Task data:
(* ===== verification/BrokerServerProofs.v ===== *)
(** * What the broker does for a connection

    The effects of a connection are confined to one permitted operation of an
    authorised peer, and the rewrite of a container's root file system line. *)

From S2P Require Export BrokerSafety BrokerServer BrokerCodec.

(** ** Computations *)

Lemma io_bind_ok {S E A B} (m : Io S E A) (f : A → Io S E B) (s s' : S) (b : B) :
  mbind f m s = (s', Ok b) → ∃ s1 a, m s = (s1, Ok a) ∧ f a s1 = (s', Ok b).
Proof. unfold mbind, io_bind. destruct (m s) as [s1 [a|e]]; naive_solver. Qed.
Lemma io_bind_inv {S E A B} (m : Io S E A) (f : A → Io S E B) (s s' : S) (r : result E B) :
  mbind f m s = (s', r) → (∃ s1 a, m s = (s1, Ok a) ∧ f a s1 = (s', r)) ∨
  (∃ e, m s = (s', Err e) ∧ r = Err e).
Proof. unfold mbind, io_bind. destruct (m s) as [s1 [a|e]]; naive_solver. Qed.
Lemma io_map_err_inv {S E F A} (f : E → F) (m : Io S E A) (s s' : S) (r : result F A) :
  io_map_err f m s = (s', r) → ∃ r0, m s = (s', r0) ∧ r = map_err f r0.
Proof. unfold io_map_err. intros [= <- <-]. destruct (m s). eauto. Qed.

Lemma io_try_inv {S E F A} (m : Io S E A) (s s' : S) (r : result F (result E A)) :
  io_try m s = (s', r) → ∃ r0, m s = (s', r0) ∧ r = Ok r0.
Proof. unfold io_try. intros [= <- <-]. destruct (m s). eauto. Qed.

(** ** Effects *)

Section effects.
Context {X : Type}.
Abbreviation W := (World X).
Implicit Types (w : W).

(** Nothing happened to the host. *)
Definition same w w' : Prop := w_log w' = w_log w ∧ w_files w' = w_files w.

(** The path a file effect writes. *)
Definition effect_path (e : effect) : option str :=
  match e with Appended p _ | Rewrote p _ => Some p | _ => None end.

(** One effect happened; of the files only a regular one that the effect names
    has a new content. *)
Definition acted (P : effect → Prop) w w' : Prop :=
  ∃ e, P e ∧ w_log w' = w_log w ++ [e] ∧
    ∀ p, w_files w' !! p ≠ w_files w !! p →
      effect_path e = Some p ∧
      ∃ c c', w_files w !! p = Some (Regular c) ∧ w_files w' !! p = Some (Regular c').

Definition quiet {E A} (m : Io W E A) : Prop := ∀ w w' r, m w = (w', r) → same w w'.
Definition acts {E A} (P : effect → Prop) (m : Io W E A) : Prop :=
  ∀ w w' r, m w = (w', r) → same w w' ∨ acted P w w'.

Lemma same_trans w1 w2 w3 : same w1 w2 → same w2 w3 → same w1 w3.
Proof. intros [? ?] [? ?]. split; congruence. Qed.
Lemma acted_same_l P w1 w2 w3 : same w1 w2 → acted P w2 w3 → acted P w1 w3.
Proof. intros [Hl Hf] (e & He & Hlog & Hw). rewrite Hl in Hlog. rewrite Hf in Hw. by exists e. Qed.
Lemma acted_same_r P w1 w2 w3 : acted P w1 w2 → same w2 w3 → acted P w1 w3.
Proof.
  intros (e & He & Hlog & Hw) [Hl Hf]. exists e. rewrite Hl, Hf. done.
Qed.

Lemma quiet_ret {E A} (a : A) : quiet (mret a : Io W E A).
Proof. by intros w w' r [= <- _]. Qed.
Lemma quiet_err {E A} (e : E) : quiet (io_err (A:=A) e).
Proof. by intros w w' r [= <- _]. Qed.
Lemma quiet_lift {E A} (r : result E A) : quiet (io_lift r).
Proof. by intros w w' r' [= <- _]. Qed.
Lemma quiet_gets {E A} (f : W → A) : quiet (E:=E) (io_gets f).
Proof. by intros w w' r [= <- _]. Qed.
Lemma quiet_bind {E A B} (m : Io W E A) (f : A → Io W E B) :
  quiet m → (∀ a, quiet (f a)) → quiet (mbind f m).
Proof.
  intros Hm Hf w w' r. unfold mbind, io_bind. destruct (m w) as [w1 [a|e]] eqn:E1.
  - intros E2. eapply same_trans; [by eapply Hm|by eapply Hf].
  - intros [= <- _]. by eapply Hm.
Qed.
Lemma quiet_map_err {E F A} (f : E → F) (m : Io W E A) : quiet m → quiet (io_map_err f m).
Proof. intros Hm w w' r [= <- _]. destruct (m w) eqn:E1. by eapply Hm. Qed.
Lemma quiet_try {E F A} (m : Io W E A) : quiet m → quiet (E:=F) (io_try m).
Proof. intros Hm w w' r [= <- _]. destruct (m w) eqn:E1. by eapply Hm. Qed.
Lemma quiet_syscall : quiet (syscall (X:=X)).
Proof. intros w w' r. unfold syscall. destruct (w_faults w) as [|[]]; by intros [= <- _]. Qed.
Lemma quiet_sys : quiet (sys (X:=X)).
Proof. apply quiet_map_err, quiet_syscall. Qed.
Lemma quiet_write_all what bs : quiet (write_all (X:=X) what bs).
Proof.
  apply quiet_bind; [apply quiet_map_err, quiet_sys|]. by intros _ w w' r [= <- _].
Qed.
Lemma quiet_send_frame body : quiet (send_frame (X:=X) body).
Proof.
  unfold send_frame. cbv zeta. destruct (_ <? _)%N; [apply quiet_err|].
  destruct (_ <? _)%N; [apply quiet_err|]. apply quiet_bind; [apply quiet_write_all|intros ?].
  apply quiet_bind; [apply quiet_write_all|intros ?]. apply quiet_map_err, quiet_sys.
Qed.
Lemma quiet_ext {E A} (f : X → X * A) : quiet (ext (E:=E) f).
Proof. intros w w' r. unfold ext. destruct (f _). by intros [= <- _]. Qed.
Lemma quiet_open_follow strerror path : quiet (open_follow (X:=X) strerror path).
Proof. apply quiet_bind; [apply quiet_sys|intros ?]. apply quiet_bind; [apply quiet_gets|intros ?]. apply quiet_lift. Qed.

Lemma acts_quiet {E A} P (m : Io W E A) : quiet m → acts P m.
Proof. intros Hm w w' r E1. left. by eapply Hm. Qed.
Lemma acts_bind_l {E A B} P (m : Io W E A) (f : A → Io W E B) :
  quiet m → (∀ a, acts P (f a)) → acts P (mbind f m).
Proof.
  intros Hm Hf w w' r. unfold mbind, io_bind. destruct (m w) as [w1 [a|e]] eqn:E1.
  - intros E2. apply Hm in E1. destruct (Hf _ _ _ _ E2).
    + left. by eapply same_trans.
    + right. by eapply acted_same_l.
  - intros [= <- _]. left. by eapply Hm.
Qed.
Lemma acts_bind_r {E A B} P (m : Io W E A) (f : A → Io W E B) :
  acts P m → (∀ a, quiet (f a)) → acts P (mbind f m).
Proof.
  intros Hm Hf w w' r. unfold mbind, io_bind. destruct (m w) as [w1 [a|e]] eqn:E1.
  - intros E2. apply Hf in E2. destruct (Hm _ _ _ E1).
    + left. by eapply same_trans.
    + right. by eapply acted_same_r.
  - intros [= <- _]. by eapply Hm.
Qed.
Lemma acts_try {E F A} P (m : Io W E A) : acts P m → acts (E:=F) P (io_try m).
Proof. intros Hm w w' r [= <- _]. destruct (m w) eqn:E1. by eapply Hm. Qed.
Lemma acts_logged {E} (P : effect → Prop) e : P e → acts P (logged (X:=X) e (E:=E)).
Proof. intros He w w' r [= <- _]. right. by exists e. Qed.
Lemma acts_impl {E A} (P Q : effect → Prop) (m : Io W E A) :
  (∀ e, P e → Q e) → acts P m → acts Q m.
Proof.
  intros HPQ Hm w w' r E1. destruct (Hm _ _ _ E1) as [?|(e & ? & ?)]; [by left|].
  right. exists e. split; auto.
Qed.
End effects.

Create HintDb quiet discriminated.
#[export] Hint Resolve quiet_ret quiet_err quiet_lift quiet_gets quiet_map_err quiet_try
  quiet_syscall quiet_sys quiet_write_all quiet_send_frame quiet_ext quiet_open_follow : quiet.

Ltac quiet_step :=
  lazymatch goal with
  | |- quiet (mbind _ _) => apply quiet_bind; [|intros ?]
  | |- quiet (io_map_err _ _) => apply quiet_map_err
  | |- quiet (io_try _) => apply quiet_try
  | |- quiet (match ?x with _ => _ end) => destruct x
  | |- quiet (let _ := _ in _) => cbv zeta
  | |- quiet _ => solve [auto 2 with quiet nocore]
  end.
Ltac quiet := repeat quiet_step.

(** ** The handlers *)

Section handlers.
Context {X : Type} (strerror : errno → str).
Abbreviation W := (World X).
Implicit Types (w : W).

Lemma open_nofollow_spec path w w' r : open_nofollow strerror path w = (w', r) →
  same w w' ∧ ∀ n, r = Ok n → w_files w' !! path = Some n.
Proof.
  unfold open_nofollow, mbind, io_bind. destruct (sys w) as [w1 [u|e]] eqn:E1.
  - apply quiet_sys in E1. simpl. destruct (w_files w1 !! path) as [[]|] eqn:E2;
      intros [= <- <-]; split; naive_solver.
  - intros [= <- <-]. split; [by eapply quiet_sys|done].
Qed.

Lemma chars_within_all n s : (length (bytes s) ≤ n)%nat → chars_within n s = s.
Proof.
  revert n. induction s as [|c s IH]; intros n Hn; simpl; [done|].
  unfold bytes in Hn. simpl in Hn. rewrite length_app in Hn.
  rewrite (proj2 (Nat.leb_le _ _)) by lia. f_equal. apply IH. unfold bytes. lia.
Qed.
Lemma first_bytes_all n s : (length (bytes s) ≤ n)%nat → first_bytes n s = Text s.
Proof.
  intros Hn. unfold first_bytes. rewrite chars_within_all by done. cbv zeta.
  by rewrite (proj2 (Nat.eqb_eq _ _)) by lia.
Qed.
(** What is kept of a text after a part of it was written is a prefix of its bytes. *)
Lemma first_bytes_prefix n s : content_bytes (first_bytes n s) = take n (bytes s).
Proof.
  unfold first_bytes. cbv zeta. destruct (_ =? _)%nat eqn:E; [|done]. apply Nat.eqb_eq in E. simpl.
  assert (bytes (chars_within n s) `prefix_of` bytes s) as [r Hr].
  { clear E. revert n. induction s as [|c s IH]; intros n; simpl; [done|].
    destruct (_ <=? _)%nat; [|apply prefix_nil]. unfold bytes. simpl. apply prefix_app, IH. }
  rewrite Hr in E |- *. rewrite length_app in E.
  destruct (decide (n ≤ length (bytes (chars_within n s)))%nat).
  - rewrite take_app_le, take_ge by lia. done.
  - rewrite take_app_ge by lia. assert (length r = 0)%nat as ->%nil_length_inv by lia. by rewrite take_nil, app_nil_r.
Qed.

Exercise: Retype the listing from its first line onward, stopping after the line that contains "authorised peer, and" has been retyped in full.

Solved problem:
(* ===== verification/BrokerServerProofs.v ===== *)
(** * What the broker does for a connection

    The effects of a connection are confined to one permitted operation of an
    authorised peer, and the rewrite of a container's root file system line. *)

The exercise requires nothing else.